- A Justiça concedeu a guarda unilateral do menino Léo a Murilo Huff, na segunda-feira (30).
- A decisão ocorreu após a morte da mãe, a cantora Marília Mendonça, em um acidente aéreo em 2021.
- Acusações de negligência e alienação parental foram feitas contra a avó materna, Ruth Moreira Dias.
- A defesa de Ruth contestou a decisão, afirmando que ela vai contra o parecer do Ministério Público, que se opôs à concessão da tutela.
- A alienação parental é definida pela lei n° 12.318/2010 e pode ter efeitos duradouros nas crianças, como rejeição e ansiedade.

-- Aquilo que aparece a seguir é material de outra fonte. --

(* ===== verification/IstanbulInv.v ===== *)
(** * Invariants of the consensus core

    Which parts of the state each operation leaves alone, and what stays true in every
    state of a running node: the votes collected in a view are for its proposal and from
    its committee, nothing is collected before a proposal is accepted, a committed block
    has a quorum, and the votes passed on in one view all agree. *)

From S2P Require Import Prelude Validators Prque Istanbul.

Module CoreInv.
Import ValSet PriorityQueue Core.

(** ** Operations and relations on states *)

Definition keeps {V A} (R : core V -> core V -> Prop) (m : M V A) : Prop :=
  forall c a c', m c = Ok (a, c') -> R c c'.

Lemma M_bind_inv {V A B} (m : M V A) (k : A -> M V B) c b c'' :
  (m ≫= k) c = Ok (b, c'') -> exists a c', m c = Ok (a, c') /\ k a c' = Ok (b, c'').
Proof. unfold mbind, M_bind. destruct (m c) as [[a c']|?| |] eqn:E; try done. eauto. Qed.

Section keeps.
Context {V : Type} (R : core V -> core V -> Prop) {pre : PreOrder R}.

Lemma keeps_bind {A B} (m : M V A) (k : A -> M V B) : keeps R m -> (forall a, keeps R (k a)) -> keeps R (m ≫= k).
Proof. intros Hm Hk c b c'' (a & c' & H1 & H2)%M_bind_inv. etrans; [by eapply Hm|by eapply Hk]. Qed.
Lemma keeps_ret {A} (a : A) : keeps R (mret a : M V A).
Proof. intros c a' c' [= <- <-]. done. Qed.
Lemma keeps_gets {A} (f : core V -> A) : keeps R (gets f).
Proof. intros c a' c' [= <- <-]. done. Qed.
Lemma keeps_lift {A} (r : go A) : keeps R (lift r).
Proof. intros c a' c'. unfold lift. destruct r; try done. by intros [= <- <-]. Qed.
Lemma keeps_getCurrent : keeps R (getCurrent (V := V)).
Proof. apply keeps_bind; [apply keeps_gets|intros; apply keeps_lift]. Qed.
Lemma keeps_getValSet : keeps R (getValSet (V := V)).
Proof. apply keeps_bind; [apply keeps_gets|intros; apply keeps_lift]. Qed.
Lemma keeps_currentView : keeps R (currentView (V := V)).
Proof. apply keeps_bind; [apply keeps_getCurrent|intros; apply keeps_ret]. Qed.
End keeps.
(** ** Stack, memory, storage and control flow *)

Definition opPop : Op := pop;; done_.
Definition opMload : Op :=
  v ← peek; data ← memRead (GetPtr (i64 (uUint64 v)) 32); poke (uSetBytes data);; done_.
Definition opMstore : Op := mStart ← pop; val ← pop; memDo (Set32 (uUint64 mStart) val);; done_.
Definition opMstore8 : Op := off ← pop; val ← pop; memDo (SetByte (uUint64 off) (u8 (uUint64 val)));; done_.
Definition opMcopy : Op :=
  dst ← pop; src ← pop; length_ ← pop; memDo (Copy (uUint64 dst) (uUint64 src) (uUint64 length_));; done_.
Definition opSload : Op :=
  loc ← peek; a ← address; val ← dbRead (dbGetState a (uBytes32 loc)); poke (uSetBytes val);; done_.
Definition opSstore : Op :=
  ro ← readOnly;
  if (ro : bool) then fail ErrWriteProtection
  else loc ← pop; val ← pop; a ← address; dbDo (dbSetState a (uBytes32 loc) (uBytes32 val));; done_.
Definition opTload : Op :=
  loc ← peek; a ← address;
  val ← get (fun s => dbGetTransientState a (uBytes32 loc) (evm_StateDB (s_evm s)));
  poke (uSetBytes val);; done_.
Definition opTstore : Op :=
  ro ← readOnly;
  if (ro : bool) then fail ErrWriteProtection
  else loc ← pop; val ← pop; a ← address; dbDo (dbSetTransientState a (uBytes32 loc) (uBytes32 val));; done_.
Definition opJump (env : Env) : Op :=
  cancelled ← Cancelled env;
  if (cancelled : bool) then fail errStopToken
  else
    pos ← pop; ok ← validJumpdest pos;
    if negb ok then fail ErrInvalidJump else modify (setPc (u64 (uUint64 pos - 1)));; done_.
Definition opJumpi (env : Env) : Op :=
  cancelled ← Cancelled env;
  if (cancelled : bool) then fail errStopToken
  else
    pos ← pop; cond ← pop;
    if uIsZero cond then done_
    else
      ok ← validJumpdest pos;
      if negb ok then fail ErrInvalidJump else modify (setPc (u64 (uUint64 pos - 1)));; done_.
Definition opJumpdest : Op := done_.
Definition opPc : Op := pc ← get s_pc; push (uSetUint64 pc);; done_.
Definition opMsize : Op := m ← get s_mem; push (uSetUint64 (u64 (Len m)));; done_.
Definition opGas : Op := c ← get s_contract; push (uSetUint64 (c_Gas c));; done_.
Definition opReturn : Op :=
  offset ← pop; size ← pop;
  ret ← memRead (GetPtr (i64 (uUint64 offset)) (i64 (uUint64 size)));
  mret (ret, Some errStopToken).
Definition opRevert : Op :=
  offset ← pop; size ← pop;
  ret ← memRead (GetPtr (i64 (uUint64 offset)) (i64 (uUint64 size)));
  setRet ret;; mret (ret, Some ErrExecutionReverted).
Definition opStop : Op := fail errStopToken.
Definition opSelfdestruct : Op :=
  ro ← readOnly;
  if (ro : bool) then fail ErrWriteProtection
  else
    beneficiary ← pop; a ← address;
    balance ← dbRead (dbGetBalance a);
    dbDo (dbAddBalance (uBytes20 beneficiary) balance);;
    dbDo (dbSelfDestruct a);;
    fail errStopToken.
Definition opSelfdestruct6780 : Op :=
  ro ← readOnly;
  if (ro : bool) then fail ErrWriteProtection
  else
    beneficiary ← pop; a ← address;
    balance ← dbRead (dbGetBalance a);
    dbDo (dbSubBalance a balance);;
    dbDo (dbAddBalance (uBytes20 beneficiary) balance);;
    dbDo (dbSelfDestruct6780 a);;
    fail errStopToken.

(** [makeLog]. *)
Fixpoint popTopics (n : nat) : M (list Hash) :=
  match n with
  | O => mret []
  | S n => t ← pop; ts ← popTopics n; mret (uBytes32 t :: ts)
  end.
Definition makeLog (size : nat) : Op :=
  ro ← readOnly;
  if (ro : bool) then fail ErrWriteProtection
  else
    mStart ← pop; mSize ← pop;
    topics ← popTopics size;
    d ← memRead (GetCopy (i64 (uUint64 mStart)) (i64 (uUint64 mSize)));
    a ← address;
    dbDo (dbAddLog a topics d);; done_.

Definition opPush0 : Op := push uClear;; done_.
Definition opPush1 : Op :=
  c ← code; pc ← get s_pc;
  let pc := u64 (pc + 1) in
  modify (setPc pc);;
  if pc <? u64 (len c) then b ← lift (index c (Z.to_nat pc)); push (uSetUint64 b);; done_
  else push uClear;; done_.
(** [makePush]. *)
Definition makePush (size : Z) (pushByteSize : Z) : Op :=
  c ← code; pc ← get s_pc;
  let codeLen := len c in
  let startMin := if i64 (u64 (pc + 1)) <? codeLen then i64 (u64 (pc + 1)) else codeLen in
  let endMin := if startMin + pushByteSize <? codeLen then startMin + pushByteSize else codeLen in
  data ← lift (sliceZ c startMin endMin);
  push (uSetBytes (RightPadBytes data pushByteSize));;
  modify (setPc (u64 (pc + size)));; done_.
(** [makeDup] and [makeSwap]. *)
Definition makeDup (size : nat) : Op := dup size;; done_.
Definition makeSwap (size : nat) : Op := swap (size + 1);; done_.

(** ** Calls *)

(** Running a method of the machine. *)
Definition evmDo {A} (f : EVM -> res vmPanic (A * EVM)) : M A := fun s =>
  r ← f (s_evm s); let '(a, e) := (r : A * EVM) in mret (a, setEvm e s).
Definition gasBack (returnGas : Z) : M unit :=
  modify (fun s => setContract (setGas (u64 (c_Gas (s_contract s) + returnGas)) (s_contract s)) s).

Na segunda-feira (30), a Justiça concedeu a guarda unilateral do menino Léo, de 4 anos, a Murilo Huff, após a morte da mãe, a cantora Marília Mendonça, em um acidente aéreo em 2021. A decisão foi tomada em meio a acusações de negligência e alienação parental contra a avó materna, Ruth Moreira Dias.
A defesa de Ruth contestou a decisão, afirmando que ela contraria o parecer do Ministério Público, que se opôs à concessão da tutela de urgência. Segundo a defesa, provas adicionais podem alterar o rumo do processo. O caso levanta questões sobre a alienação parental, definida pela lei n° 12.318/2010, que visa proteger crianças e adolescentes de interferências prejudiciais nas relações familiares.
Especialistas explicam que a alienação parental ocorre quando um genitor desqualifica o outro, prejudicando a relação entre a criança e o pai ou mãe. A advogada Amanda Helito destaca que a prática pode envolver dificuldades de contato, omissões de informações e falsas acusações. A lei permite que qualquer pessoa que influencie a vida da criança, como tios e avós, seja responsabilizada.
Os efeitos da alienação parental podem ser duradouros, com crianças apresentando sinais de rejeição, insegurança e ansiedade. A psicóloga Patrícia Binhardi ressalta a importância de observar esses sinais, especialmente em casos de luto. A acusação de alienação parental é complexa e requer avaliação cuidadosa, com a necessidade de provas concretas.
Durante o processo judicial, a proteção da criança é fundamental. A psicóloga forense recomenda a psicoterapia como uma forma eficaz de ajudar a criança a lidar com seus sentimentos. A legislação prevê medidas como escuta especializada e acompanhamento psicológico para garantir o bem-estar do menor.